In Mexico’s northeastern state of Sinaloa, the Noreste newspaper issued a statement saying that its facilities were the target of an armed attack on 1 September 2010. The attack took place after a reporter received a threatening phone call from unidentified members of an organised gang. They fired bullets at the Noreste building and placed a banner with a message accusing the federal government of protecting two men who have been accused of being drug-traffickers.
In Colombia, on 30 August 2010, journalist Marco Tulio Valencia, the editor of the El Norte newspaper in Mariquita in southern Colombia, was the target of an assassination attempt when an unidentified individual fired shots at him. Valencia’s newspaper has reported on small-scale drug trafficking networks in Mariquita and that he believes the assassination attempt and threats could be linked to those reports.
Just a few days after several thousand reporters marched in Mexico City and other cities across the country to protest attacks against the press, the journalism community is elated to have managed to organise such a gathering. But as former editor of El Universal Raymundo Riva Palacio warned his colleagues before the march, displays of protest only from the “infantry” are likely to achieve little unless news media owners join the cause.

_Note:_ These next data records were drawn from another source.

(* ===== verification/EndToEnd.v ===== *)
(** * From the registrations to the replies

    The composition of the route tables, the registrations and the dispatch: a
    server configured with handlers on literal paths, whatever was registered,
    refused, removed or requested before, answers as an abstract router does
    that maps a canonical path and a method to a handler. *)

From S2P Require Import Prelude HttpUtils HttpMethod Paths RouteCache Regex SegmentTrie HttpEndpoint RouteTable Registration.
From S2P Require Import Cookie OrderedMap HttpResponse HookBus Request Dispatch DispatchSafety DispatchSpec.
Import HttpUtils.Unescape HttpUtils.HttpUtils MethodSetOps ResourceMask RouteTable.RouteTable Registration.Registration.
Import Cookie.Cookie HttpResponse.Response HookBus.Hooks Dispatch.Dispatch.

Module Router.

(** ** The abstract router *)

Abbreviation router := (gmap bytes (http_method -> option nat)).

(** The handlers bound at a path, none when the path is not bound. *)
Definition bound (rt : router) (key : bytes) : http_method -> option nat := default (fun _ => None) (rt !! key).

Definition bind_methods (ms : method_set) (h : nat) (hs : http_method -> option nat) : http_method -> option nat :=
  fun m => if bool_decide (m <> count_) && contains ms m then Some h else hs m.

(** A registration is refused when it names no method, no handler, an impossible
    path, or a method its path already has a handler for. *)
Definition accepts (rt : router) (ms : method_set) (p : bytes) (h : option nat) : bool :=
  negb (empty ms) && bool_decide (is_Some h) && negb (bool_decide (NUL ∈ p)) && (Z.of_nat (length p) <=? 8192)%Z
  && negb (existsb (fun m => bool_decide (is_Some (bound rt (canonicalize_lookup_path p) m))) (for_each_requested_method ms)).

Definition router_exec (rt : router) (op : server_op nat) : router * bool :=
  match op with
  | OpOnMethods ms p h =>
      match h with
      | Some f => if accepts rt ms p h then (<[canonicalize_lookup_path p := bind_methods ms f (bound rt (canonicalize_lookup_path p))]> rt, true) else (rt, false)
      | None => (rt, false)
      end
  | OpUnregister p _ => (base.delete (canonicalize_lookup_path p) rt, true)
  | _ => (rt, true)
  end.

Fixpoint router_run (ops : list (server_op nat)) (rt : router) : router * list bool :=
  match ops with
  | [] => (rt, [])
  | op :: ops =>
      let '(rt, ok) := router_exec rt op in
      let '(rt, oks) := router_run ops rt in (rt, ok :: oks)
  end.

(** Registrations of handlers and removals at literal paths, and lookups. *)
Definition literal_op (op : server_op nat) : Prop :=
  match op with
  | OpOnMethods _ p _ | OpUnregister p false => p <> [] /\ literal_path p /\ literal_path (canonicalize_lookup_path p)
  | OpLookup _ _ => True
  | _ => False
  end.

End Router.
Import Router.

Section Refinement.
Context `{RegexEngine, StdHash, !StdHashOk}.
Implicit Types (s : server nat) (t : route_table).

(** ** Tables with exact routes only *)

Lemma has_terminus_empty key pre : Trie.has_terminus_at (Trie.empty_node (T := route_entry)) key pre = false.
Proof.
  destruct (represents_empty (T := route_entry)) as [Hok Hr]. rewrite has_terminus_at_spec by done.
  rewrite Hr, lookup_empty. done.
Qed.

Lemma resolve_exact t p :
  param_and_prefix_routes_ t = Trie.empty_node -> regex_routes_ t = [] ->
  resolve t p = (fun e => (e, [])) <$> exact_routes_ t !! p.
Proof.
  intros Ht Hre. unfold resolve, lookup_radix_regex. destruct (exact_routes_ t !! p); [done|]. rewrite Ht, Hre.
  destruct (Trie.find Trie.empty_node p) as [r|] eqn:E; [|done].
  apply find_terminus in E as (pat & i & Hpat & _). destruct (represents_empty (T := route_entry)) as [_ Hr].
  by rewrite Hr, lookup_empty in Hpat.
Qed.

(** The slots of a lambda resource are the handlers of a path. *)
Definition holds (mask : resource_mask) (slots : list (option nat)) (hs : http_method -> option nat) : Prop :=
  length slots = Z.to_nat (method_index count_) /\ cached_allow_valid_ mask = false /\ is_allowed mask count_ = false
  /\ forall m, m <> count_ -> is_allowed mask m = bool_decide (is_Some (hs m)) /\ slots !! Z.to_nat (method_index m) = Some (hs m).

Record routed (s : server nat) (rt : router) : Prop := {
  ro_trie : param_and_prefix_routes_ (routes_ s) = Trie.empty_node;
  ro_regex : regex_routes_ (routes_ s) = [];
  ro_keys key : exact_routes_ (routes_ s) !! key = None <-> rt !! key = None;
  ro_route key e hs : exact_routes_ (routes_ s) !! key = Some e -> rt !! key = Some hs ->
    exists id mask slots, handler e = Some id /\ heap s !! id = Some (LambdaResource mask slots) /\ holds mask slots hs;
  ro_apart key key' e e' id : exact_routes_ (routes_ s) !! key = Some e -> exact_routes_ (routes_ s) !! key' = Some e' ->
    handler e = Some id -> handler e' = Some id -> key = key';
  ro_fresh id : is_Some (heap s !! id) -> id < next_id s;
  ro_heap id r : heap s !! id = Some r -> cached_allow_valid_ (res_mask r) = false /\ is_allowed (res_mask r) count_ = false;
}.

Lemma holds_none : holds (disallow_all new_resource) (replicate (Z.to_nat (method_index count_)) None) (fun _ => None).
Proof. split_and!; try done. intros m Hm. split; [by destruct m|]. by destruct m. Qed.

Lemma set_slot_holds mask slots hs m h : holds mask slots hs -> m <> count_ ->
  exists mask' slots', set_slot (mask, slots) m h = Ok (mask', slots')
    /\ holds mask' slots' (fun m' => if decide (m' = m) then Some h else hs m').
Proof.
  intros (Hl & Hv & Hc & Hs) Hm. unfold set_slot. cbn [fst snd]. rewrite Hl.
  assert (Hlt : Z.to_nat (method_index m) < Z.to_nat (method_index count_)) by (destruct m; cbn; lia || done).
  rewrite (proj2 (Nat.ltb_lt _ _)) by done. do 2 eexists. split; [done|].
  assert (Hal : forall x, is_allowed (set_allowing mask m true) x = is_allowed mask x || bool_decide (m = x)).
  { intros x. unfold is_allowed, set_allowing. rewrite decide_False by done. cbn. by rewrite contains_set. }
  split_and!.
  - by rewrite length_insert.
  - unfold set_allowing. by rewrite decide_False.
  - rewrite Hal, Hc. by rewrite bool_decide_false.
  - intros x Hx. destruct (Hs x Hx) as [Ha Hsl]. rewrite Hal, Ha. destruct (decide (x = m)) as [->|Hne].
    + rewrite (bool_decide_true (m = m)), orb_true_r by done. split; [by rewrite bool_decide_true by eauto|].
      apply list_lookup_insert_eq. lia.
    + rewrite (bool_decide_false (m = x)), orb_false_r by done. split; [done|].
      rewrite list_lookup_insert_ne; [done|]. intros Hi. apply Hne, method_index_inj.
      pose proof (method_index_range m). pose proof (method_index_range x). lia.
Qed.

Lemma holds_ext mask slots hs hs' : (forall m, m <> count_ -> hs m = hs' m) -> holds mask slots hs -> holds mask slots hs'.
Proof. intros He (Hl & Hv & Hc & Hs). split_and!; try done. intros m Hm. rewrite <- He by done. by apply Hs. Qed.

Lemma fill_slots_holds l h mask slots hs : holds mask slots hs -> Forall (fun m => m <> count_) l ->
  exists mask' slots', fill_slots l h (mask, slots) = Ok (mask', slots')
    /\ holds mask' slots' (fun m => if bool_decide (m ∈ l) then Some h else hs m).
Proof.
  intros Hh Hl. unfold fill_slots. revert mask slots hs Hh. induction Hl as [|x l Hx Hl IH]; intros mask slots hs Hh; [by do 2 eexists|].
  cbn [foldl mbind outcome_bind]. destruct (set_slot_holds mask slots hs x h Hh Hx) as (mask1 & slots1 & -> & Hx1).
  destruct (IH _ _ _ Hx1) as (mask2 & slots2 & E & Hx2). do 2 eexists. split; [exact E|].
  eapply holds_ext; [|exact Hx2]. intros m _. cbn. destruct (decide (m = x)) as [->|Hne].
  - rewrite (bool_decide_true (x ∈ x :: l)) by set_solver. by case_bool_decide.
  - destruct (decide (m ∈ l)); [rewrite !bool_decide_true by set_solver|rewrite !bool_decide_false by set_solver]; done.
Qed.

Lemma requested_spec ms m : m ∈ for_each_requested_method ms <-> m <> count_ /\ contains ms m = true.
Proof. unfold for_each_requested_method. rewrite list_elem_of_In, filter_In, <- list_elem_of_In, <- all_methods_complete. done. Qed.

Lemma fill_requested ms h mask slots hs : holds mask slots hs ->
  exists mask' slots', fill_slots (for_each_requested_method ms) h (mask, slots) = Ok (mask', slots')
    /\ holds mask' slots' (bind_methods ms h hs).
Proof.
  intros Hh. destruct (fill_slots_holds (for_each_requested_method ms) h mask slots hs Hh) as (mask' & slots' & E & H').
  { apply Forall_forall. by intros m [? _]%requested_spec. }
  do 2 eexists. split; [exact E|]. eapply holds_ext; [|exact H']. intros m Hm. unfold bind_methods.
  rewrite (bool_decide_true (m <> count_)) by done. cbn. destruct (contains ms m) eqn:Ec; case_bool_decide as Hb; try done.
  - exfalso. by apply Hb, requested_spec.
  - by apply requested_spec in Hb as [_ Hb]; congruence.
Qed.

(** ** The operations *)

(** Binding a path to a resource that no other path has. *)
Lemma routed_bind s rt t key e id mask slots hs next :
  routed s rt -> param_and_prefix_routes_ t = Trie.empty_node -> regex_routes_ t = [] ->
  exact_routes_ t = <[key := e]> (exact_routes_ (routes_ s)) -> handler e = Some id -> holds mask slots hs ->
  (forall key' e', key' <> key -> exact_routes_ (routes_ s) !! key' = Some e' -> handler e' <> Some id) ->
  id < next -> next_id s <= next ->
  routed (Server t (<[id := LambdaResource mask slots]> (heap s)) next) (<[key := hs]> rt).
Proof.
  intros [] Ht Hr He Hid Hh Hother Hlt Hn. constructor; cbn [routes_ heap next_id]; rewrite ?He; auto.
  - intros key'. destruct (decide (key = key')) as [->|Hk]; [repeat rewrite lookup_insert_eq; split; intros [=]|do 2 rewrite lookup_insert_ne by done; apply ro_keys0].
  - intros key' e' hs'. destruct (decide (key = key')) as [->|Hk].
    + repeat rewrite lookup_insert_eq. intros [= <-] [= <-]. exists id, mask, slots. by rewrite lookup_insert_eq.
    + do 2 rewrite lookup_insert_ne by done. intros Ha Hb. destruct (ro_route0 _ _ _ Ha Hb) as (id' & mask' & slots' & Hi & Hhp & Hx).
      exists id', mask', slots'. split; [done|]. split; [|done]. rewrite lookup_insert_ne; [done|]. intros ->. by eapply Hother.
  - intros k1 k2 e1 e2 id'. destruct (decide (key = k1)) as [<-|H1k], (decide (key = k2)) as [<-|H2k];
      rewrite ?lookup_insert_eq, ?lookup_insert_ne by done; [by intros| | |by apply ro_apart0].
    + intros [= <-] Hk2 Hi1 Hi2. exfalso. eapply Hother; [|exact Hk2|]; [done|congruence].
    + intros Hk1 [= <-] Hi1 Hi2. exfalso. eapply Hother; [|exact Hk1|]; [done|congruence].
  - intros x. destruct (decide (id = x)) as [<-|Hx]; [by intros|]. rewrite lookup_insert_ne by done. intros Hs%ro_fresh0. lia.
  - intros x r. destruct (decide (id = x)) as [<-|Hx]; [|rewrite lookup_insert_ne by done; apply ro_heap0].
    rewrite lookup_insert_eq. intros [= <-]. by destruct Hh as (_ & ? & ? & _).
Qed.

Lemma validate_plain cfg ms p (f : nat) : plain_config cfg ->
  validate_on_methods_inputs_ cfg ms p (Some f)
  = if empty ms then Throw (invalid_argument (bs "route(method_set, ...) requires at least one method bit set"))
    else if bool_decide (NUL ∈ p) then Throw (invalid_argument (bs "Route path must not contain embedded null bytes"))
    else if (8192 <? Z.of_nat (length p))%Z then Throw (invalid_argument (bs "Route path exceeds maximum length of 8192 bytes"))
    else Ok ().
Proof. intros [Hs _]. unfold validate_on_methods_inputs_. by rewrite Hs. Qed.

Lemma overlap_spec mask slots hs l : holds mask slots hs -> Forall (fun m => m <> count_) l ->
  existsb (has_slot mask) l = existsb (fun m => bool_decide (is_Some (hs m))) l.
Proof.
  intros (_ & _ & _ & Hs) Hl. induction Hl as [|m l Hm _ IH]; [done|]. cbn. unfold has_slot at 1. rewrite (proj1 (Hs m Hm)). by rewrite IH.
Qed.

Lemma requested_real ms : Forall (fun m => m <> count_) (for_each_requested_method ms).
Proof. apply Forall_forall. by intros m [? _]%requested_spec. Qed.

Leading journalists made suggestions about how Saturday’s last minute marches should be followed up. On Tuesday, Roberto Rock, the former director of the daily El Universal urged march organisers to meet Frank La Rue, the UN’s Special Rapporteur for Freedom of Opinion and Expression and Catalina Botero, the Organisation of American States Special Rapporteur for Freedom of Expression, who will be visiting Mexico this week to investigate the situation of the Mexican press.
Rock is a member of the Inter American Press Association, one of the many international groups that has requested for years that the Mexican government to change the investigative system for journalists’ murders, taking it away from provincial authorities (Estados) to the federal authorities.
Elsewhere in Latin America, in Uruguay, Judge Ana María Tellechea Reck sentenced journalist Alvaro Alfonso to 24 months in prison after he was convicted of having libeled former Montevideo provincial congressman for the Communist Party of Uruguay (PCU), Carlos Alberto Tutzó López in a 2008 book. The judged also demanded the “seizure” of all editions of the book Secretos del Partido Comunista (Secrets of the Communist Party).
In Brazil Elizeu Felício de Souza, who was sentenced to 23-and-a-half years in prison for his role in the 2002 death of television journalist Tim Lopes of TV Globo is openly selling drugs in the streets of Morro do Alemão, a shantytown in the north of Rio de Janeiro.
Images obtained by TV Globo show the escaped prisoner selling drugs, armed with a rifle and pistol, next to a city construction site. Tim Lopes was killed in 2002, after reporting on the sexual exploitation of children at drug traffickers’ “funk” parties in Rio de Janeiro’s favelas.
Yesterday in Bogota, Colombia, terrorists placed a car bomb near the building that houses Caracol, one of the country’s major radio stations. The bomb caused considerable damage injuring nine.